[Entries taken from a collection]
>>>>

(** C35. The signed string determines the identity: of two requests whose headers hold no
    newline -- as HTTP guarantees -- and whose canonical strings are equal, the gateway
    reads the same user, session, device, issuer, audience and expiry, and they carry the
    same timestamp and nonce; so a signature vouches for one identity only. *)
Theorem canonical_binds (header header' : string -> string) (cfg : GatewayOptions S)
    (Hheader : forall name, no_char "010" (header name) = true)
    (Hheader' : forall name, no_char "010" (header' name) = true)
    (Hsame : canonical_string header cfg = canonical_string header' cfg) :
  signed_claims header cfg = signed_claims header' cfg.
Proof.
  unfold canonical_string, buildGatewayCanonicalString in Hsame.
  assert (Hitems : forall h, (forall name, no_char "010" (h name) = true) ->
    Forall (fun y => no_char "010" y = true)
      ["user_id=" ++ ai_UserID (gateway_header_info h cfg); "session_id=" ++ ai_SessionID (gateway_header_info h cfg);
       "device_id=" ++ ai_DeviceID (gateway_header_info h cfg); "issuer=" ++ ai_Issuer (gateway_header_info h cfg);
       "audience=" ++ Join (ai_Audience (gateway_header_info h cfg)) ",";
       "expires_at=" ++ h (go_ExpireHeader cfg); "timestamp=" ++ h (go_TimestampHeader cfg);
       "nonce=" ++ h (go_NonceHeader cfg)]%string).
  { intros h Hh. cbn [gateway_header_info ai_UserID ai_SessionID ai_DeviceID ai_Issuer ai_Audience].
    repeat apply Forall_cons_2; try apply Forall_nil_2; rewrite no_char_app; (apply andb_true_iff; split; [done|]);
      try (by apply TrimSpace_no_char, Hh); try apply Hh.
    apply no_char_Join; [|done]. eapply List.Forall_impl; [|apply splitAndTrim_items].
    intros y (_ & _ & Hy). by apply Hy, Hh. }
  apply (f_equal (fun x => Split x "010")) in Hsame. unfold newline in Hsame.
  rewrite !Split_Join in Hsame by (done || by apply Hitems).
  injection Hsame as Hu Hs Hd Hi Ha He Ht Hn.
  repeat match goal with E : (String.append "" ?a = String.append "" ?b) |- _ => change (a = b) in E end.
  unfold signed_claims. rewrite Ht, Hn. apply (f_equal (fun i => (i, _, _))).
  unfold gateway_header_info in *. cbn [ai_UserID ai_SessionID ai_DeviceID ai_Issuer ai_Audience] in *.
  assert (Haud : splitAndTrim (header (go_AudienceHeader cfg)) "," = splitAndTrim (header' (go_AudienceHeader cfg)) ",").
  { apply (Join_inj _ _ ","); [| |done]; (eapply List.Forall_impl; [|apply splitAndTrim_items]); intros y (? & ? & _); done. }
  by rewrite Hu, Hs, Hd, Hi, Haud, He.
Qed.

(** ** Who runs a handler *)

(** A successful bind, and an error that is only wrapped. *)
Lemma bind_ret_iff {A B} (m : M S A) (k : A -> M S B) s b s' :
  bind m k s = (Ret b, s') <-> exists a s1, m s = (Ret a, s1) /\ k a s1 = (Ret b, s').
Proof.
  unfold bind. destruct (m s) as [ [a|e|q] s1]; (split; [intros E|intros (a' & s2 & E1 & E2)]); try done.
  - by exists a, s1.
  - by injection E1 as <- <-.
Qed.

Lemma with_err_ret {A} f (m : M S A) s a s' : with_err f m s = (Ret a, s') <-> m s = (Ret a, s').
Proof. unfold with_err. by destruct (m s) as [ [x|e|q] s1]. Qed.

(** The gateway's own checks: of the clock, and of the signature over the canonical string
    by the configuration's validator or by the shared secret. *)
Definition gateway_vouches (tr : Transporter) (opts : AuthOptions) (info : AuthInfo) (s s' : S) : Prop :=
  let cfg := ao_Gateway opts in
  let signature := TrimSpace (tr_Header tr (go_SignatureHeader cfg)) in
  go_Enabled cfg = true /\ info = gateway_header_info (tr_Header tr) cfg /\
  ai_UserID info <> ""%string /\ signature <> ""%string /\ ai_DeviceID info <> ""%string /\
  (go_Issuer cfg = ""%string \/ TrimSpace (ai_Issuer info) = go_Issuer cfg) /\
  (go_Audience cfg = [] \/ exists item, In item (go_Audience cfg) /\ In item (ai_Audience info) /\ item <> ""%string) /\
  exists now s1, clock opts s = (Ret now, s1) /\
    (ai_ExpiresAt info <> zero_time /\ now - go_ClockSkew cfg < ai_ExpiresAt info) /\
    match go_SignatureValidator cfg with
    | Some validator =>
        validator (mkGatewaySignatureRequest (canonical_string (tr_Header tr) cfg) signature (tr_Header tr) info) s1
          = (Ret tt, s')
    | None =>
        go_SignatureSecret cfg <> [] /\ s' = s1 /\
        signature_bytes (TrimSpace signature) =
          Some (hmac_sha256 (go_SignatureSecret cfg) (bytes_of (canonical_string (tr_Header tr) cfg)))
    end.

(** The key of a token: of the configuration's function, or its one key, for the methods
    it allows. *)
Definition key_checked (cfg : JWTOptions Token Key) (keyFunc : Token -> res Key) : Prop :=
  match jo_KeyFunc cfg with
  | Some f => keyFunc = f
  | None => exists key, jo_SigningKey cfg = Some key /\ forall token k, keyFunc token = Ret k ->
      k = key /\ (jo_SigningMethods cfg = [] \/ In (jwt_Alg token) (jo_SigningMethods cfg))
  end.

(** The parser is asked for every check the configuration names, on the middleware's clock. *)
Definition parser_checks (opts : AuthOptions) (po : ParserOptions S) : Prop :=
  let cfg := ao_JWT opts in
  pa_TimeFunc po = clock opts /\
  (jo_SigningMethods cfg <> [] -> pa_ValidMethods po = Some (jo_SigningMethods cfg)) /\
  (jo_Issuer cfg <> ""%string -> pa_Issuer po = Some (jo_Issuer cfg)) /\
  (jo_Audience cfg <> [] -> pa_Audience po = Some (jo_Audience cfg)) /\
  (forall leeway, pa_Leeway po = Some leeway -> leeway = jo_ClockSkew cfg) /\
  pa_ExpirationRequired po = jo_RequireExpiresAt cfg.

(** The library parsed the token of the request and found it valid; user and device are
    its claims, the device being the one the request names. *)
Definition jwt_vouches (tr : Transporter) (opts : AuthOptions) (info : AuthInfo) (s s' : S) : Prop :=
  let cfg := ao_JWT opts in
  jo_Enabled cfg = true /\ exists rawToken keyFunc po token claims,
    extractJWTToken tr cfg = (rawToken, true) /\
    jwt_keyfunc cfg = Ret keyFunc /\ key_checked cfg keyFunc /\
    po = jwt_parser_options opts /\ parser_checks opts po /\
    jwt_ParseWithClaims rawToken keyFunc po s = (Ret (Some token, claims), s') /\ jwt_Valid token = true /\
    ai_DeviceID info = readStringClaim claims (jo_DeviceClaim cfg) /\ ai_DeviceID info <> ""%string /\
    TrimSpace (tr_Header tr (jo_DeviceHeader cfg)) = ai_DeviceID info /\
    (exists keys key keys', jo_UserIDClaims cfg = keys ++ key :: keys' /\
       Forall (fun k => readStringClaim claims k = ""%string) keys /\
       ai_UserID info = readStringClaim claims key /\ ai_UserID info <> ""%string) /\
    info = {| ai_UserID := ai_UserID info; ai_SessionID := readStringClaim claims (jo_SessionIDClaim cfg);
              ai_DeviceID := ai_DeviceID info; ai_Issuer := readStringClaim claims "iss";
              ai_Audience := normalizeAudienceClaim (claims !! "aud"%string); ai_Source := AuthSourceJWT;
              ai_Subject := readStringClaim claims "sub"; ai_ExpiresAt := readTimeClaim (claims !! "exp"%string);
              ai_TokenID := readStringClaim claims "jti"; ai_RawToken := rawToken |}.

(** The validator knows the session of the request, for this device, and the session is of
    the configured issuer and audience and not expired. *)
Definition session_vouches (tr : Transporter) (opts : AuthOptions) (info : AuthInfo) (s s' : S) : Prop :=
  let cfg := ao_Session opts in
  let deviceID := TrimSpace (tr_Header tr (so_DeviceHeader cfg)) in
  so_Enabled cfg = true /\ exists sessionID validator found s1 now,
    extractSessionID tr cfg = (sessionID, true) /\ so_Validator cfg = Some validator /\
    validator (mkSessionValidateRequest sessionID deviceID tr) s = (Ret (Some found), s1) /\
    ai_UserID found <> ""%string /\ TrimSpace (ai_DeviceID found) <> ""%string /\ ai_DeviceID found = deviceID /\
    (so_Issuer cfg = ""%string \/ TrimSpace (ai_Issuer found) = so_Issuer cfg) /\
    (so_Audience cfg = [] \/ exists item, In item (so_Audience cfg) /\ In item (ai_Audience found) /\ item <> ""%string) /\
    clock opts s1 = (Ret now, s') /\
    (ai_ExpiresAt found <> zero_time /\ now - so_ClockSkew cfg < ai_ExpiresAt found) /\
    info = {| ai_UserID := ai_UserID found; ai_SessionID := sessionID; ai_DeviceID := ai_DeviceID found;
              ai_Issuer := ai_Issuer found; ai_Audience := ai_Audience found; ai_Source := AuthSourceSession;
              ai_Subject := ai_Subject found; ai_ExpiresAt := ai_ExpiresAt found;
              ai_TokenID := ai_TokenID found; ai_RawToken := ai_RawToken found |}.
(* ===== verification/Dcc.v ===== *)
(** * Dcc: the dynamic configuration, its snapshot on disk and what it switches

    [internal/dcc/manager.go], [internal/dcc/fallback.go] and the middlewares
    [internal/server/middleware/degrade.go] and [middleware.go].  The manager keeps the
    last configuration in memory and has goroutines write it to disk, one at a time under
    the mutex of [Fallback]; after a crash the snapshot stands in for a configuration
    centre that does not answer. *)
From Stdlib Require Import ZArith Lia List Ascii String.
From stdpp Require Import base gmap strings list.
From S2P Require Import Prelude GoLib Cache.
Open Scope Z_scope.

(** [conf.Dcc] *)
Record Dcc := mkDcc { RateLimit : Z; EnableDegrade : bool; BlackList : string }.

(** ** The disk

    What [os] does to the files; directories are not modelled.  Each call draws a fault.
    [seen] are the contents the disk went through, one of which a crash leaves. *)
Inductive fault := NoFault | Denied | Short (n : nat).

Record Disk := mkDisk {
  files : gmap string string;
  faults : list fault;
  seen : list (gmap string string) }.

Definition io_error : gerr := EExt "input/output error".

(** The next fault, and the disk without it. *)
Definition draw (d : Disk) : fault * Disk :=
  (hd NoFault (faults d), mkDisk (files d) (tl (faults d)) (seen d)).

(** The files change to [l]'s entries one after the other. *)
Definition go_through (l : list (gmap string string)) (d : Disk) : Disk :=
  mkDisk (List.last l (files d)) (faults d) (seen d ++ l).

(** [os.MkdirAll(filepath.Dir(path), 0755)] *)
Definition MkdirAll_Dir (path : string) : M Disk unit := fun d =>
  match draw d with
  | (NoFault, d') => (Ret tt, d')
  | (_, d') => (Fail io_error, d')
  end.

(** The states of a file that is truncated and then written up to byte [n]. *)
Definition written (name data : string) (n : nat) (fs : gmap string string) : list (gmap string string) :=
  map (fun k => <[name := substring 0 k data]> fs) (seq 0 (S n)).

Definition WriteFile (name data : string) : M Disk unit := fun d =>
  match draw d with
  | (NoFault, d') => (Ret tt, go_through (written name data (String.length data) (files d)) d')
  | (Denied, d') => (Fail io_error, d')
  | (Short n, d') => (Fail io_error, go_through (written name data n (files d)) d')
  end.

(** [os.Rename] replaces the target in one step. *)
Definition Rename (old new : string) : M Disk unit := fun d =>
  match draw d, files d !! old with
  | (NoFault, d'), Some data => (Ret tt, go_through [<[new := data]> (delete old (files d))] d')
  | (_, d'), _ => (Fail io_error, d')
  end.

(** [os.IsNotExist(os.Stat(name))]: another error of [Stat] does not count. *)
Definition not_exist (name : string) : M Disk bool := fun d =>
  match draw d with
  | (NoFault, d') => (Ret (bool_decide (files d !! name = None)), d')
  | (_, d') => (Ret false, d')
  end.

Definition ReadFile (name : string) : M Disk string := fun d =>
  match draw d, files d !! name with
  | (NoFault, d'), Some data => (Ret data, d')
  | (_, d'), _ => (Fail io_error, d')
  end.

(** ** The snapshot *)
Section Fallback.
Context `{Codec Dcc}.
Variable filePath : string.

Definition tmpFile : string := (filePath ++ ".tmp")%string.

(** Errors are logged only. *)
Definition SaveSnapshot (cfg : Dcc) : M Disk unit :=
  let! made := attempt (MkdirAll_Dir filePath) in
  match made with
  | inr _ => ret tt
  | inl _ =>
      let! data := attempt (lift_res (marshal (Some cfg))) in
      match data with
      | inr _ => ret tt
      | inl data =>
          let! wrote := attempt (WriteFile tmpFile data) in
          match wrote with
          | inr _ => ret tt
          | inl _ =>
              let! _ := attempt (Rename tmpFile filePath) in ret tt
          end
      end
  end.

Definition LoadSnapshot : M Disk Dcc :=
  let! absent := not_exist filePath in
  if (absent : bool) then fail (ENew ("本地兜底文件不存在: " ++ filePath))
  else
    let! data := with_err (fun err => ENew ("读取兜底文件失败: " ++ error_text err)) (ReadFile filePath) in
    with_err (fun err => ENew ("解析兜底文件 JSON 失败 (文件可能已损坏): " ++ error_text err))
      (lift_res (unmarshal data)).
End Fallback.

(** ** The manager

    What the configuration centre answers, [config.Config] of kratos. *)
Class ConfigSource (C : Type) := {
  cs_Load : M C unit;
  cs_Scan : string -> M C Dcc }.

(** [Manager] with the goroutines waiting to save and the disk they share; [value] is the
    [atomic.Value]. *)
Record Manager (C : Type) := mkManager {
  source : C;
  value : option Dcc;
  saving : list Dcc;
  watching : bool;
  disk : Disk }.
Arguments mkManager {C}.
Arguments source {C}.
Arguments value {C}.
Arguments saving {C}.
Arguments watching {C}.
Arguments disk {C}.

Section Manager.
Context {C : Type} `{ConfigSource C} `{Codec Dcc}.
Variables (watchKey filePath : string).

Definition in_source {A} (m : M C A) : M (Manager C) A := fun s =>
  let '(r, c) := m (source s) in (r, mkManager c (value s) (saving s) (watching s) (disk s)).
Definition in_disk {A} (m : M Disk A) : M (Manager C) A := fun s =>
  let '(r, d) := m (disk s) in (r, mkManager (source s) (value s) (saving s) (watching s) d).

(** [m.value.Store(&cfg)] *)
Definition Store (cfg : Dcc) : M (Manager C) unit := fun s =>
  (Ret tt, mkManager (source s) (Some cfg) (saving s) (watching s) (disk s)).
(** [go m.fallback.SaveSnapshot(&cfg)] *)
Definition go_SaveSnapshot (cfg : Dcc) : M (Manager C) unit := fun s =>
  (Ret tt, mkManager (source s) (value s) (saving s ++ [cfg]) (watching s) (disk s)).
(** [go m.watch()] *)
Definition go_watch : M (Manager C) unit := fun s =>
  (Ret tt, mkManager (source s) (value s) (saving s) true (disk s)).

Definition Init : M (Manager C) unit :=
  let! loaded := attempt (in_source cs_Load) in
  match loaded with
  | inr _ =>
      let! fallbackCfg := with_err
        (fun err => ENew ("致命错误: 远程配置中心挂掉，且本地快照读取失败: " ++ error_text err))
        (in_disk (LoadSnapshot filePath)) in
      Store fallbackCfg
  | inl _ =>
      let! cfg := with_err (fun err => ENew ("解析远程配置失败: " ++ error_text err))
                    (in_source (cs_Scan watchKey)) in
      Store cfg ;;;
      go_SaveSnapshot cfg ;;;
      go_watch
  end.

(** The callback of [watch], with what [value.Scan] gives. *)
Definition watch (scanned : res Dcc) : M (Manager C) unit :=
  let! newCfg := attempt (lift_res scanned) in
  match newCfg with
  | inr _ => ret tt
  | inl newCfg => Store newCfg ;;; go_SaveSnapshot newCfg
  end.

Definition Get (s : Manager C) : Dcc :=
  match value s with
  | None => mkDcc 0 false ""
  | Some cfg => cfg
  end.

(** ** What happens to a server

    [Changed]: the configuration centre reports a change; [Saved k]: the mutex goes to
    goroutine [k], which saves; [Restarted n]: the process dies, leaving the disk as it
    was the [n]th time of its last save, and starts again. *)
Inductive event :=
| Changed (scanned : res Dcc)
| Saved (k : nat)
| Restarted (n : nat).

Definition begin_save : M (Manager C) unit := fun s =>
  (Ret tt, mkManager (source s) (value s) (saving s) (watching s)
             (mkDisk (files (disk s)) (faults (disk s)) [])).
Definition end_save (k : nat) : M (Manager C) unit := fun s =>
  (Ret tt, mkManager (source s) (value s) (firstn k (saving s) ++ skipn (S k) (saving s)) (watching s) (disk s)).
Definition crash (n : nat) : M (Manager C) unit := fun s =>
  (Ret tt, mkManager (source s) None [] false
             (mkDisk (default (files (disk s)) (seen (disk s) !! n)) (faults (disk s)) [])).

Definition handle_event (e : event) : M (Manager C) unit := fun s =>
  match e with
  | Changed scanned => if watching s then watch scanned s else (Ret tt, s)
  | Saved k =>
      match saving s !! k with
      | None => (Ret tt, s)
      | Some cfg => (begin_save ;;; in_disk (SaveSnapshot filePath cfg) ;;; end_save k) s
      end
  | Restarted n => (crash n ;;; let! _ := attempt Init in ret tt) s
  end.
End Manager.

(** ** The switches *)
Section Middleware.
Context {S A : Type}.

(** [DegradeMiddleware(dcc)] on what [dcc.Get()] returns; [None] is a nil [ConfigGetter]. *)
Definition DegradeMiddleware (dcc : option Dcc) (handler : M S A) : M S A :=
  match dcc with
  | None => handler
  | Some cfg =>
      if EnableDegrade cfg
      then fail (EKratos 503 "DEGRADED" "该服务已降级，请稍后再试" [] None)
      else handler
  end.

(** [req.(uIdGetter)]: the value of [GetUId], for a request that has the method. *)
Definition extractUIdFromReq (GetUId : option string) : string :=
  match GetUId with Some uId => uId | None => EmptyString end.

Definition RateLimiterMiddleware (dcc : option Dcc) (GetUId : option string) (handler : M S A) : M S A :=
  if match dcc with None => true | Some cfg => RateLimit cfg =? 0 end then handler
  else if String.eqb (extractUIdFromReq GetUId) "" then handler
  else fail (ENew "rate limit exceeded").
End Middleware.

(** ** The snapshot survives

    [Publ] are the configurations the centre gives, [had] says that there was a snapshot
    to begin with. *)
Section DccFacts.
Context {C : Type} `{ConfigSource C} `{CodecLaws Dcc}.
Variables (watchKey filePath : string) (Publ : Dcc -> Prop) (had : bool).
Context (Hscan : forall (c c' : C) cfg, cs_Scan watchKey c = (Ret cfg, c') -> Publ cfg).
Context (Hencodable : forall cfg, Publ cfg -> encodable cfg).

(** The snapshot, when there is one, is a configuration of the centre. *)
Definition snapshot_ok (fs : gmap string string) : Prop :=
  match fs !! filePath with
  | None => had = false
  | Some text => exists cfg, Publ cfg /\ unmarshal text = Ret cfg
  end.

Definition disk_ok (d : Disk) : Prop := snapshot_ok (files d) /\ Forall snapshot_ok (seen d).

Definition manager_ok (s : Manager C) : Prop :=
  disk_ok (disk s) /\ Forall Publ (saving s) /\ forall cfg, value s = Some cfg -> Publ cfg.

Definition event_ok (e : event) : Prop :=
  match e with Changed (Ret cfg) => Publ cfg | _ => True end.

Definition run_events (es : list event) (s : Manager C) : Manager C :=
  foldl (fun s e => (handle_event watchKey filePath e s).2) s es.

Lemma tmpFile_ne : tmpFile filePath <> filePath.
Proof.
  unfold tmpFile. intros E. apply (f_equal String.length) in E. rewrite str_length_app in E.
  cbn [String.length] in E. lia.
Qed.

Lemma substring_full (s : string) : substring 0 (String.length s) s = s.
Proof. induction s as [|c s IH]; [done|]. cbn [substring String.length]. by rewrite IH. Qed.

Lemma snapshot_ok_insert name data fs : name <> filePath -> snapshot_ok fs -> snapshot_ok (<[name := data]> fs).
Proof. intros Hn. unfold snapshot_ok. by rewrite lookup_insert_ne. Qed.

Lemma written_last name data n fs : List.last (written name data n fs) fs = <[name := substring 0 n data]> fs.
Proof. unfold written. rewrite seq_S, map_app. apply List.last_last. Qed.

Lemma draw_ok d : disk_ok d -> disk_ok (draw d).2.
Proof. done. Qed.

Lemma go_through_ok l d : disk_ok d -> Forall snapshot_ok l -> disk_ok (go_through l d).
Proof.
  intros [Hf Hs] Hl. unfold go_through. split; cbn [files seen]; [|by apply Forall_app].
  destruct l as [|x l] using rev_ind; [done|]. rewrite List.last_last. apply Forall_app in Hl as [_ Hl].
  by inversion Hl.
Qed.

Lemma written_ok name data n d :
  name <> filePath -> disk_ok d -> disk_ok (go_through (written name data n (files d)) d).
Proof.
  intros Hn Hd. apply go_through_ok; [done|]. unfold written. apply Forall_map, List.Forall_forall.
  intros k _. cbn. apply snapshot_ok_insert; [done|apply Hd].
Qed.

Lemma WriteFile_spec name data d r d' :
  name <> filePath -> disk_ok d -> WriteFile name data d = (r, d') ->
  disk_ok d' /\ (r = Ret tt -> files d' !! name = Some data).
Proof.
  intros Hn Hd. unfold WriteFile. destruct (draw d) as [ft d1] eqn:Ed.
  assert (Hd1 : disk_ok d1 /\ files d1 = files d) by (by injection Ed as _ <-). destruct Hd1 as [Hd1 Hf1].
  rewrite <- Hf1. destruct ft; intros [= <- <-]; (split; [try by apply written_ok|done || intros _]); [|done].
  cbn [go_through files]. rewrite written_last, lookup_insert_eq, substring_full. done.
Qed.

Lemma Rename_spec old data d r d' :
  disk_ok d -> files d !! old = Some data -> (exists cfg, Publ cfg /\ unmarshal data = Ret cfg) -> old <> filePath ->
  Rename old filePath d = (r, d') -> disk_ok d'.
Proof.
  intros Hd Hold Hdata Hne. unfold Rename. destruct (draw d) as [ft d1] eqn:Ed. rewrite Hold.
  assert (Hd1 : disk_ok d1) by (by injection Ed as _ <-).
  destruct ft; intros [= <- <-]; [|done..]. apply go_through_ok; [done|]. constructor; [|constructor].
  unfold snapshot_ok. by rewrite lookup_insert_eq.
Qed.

<<<<

YOUR ASSIGNMENT – Reproduce, exactly as they stand in the data above, the lines from the one that holds "ai_Audience := normalizeAudienceClaim" to the one that holds "(so_Audience cfg = []", inclusive.

OUTPUT –
              ai_Audience := normalizeAudienceClaim (claims !! "aud"%string); ai_Source := AuthSourceJWT;
              ai_Subject := readStringClaim claims "sub"; ai_ExpiresAt := readTimeClaim (claims !! "exp"%string);
              ai_TokenID := readStringClaim claims "jti"; ai_RawToken := rawToken |}.

(** The validator knows the session of the request, for this device, and the session is of
    the configured issuer and audience and not expired. *)
Definition session_vouches (tr : Transporter) (opts : AuthOptions) (info : AuthInfo) (s s' : S) : Prop :=
  let cfg := ao_Session opts in
  let deviceID := TrimSpace (tr_Header tr (so_DeviceHeader cfg)) in
  so_Enabled cfg = true /\ exists sessionID validator found s1 now,
    extractSessionID tr cfg = (sessionID, true) /\ so_Validator cfg = Some validator /\
    validator (mkSessionValidateRequest sessionID deviceID tr) s = (Ret (Some found), s1) /\
    ai_UserID found <> ""%string /\ TrimSpace (ai_DeviceID found) <> ""%string /\ ai_DeviceID found = deviceID /\
    (so_Issuer cfg = ""%string \/ TrimSpace (ai_Issuer found) = so_Issuer cfg) /\
    (so_Audience cfg = [] \/ exists item, In item (so_Audience cfg) /\ In item (ai_Audience found) /\ item <> ""%string) /\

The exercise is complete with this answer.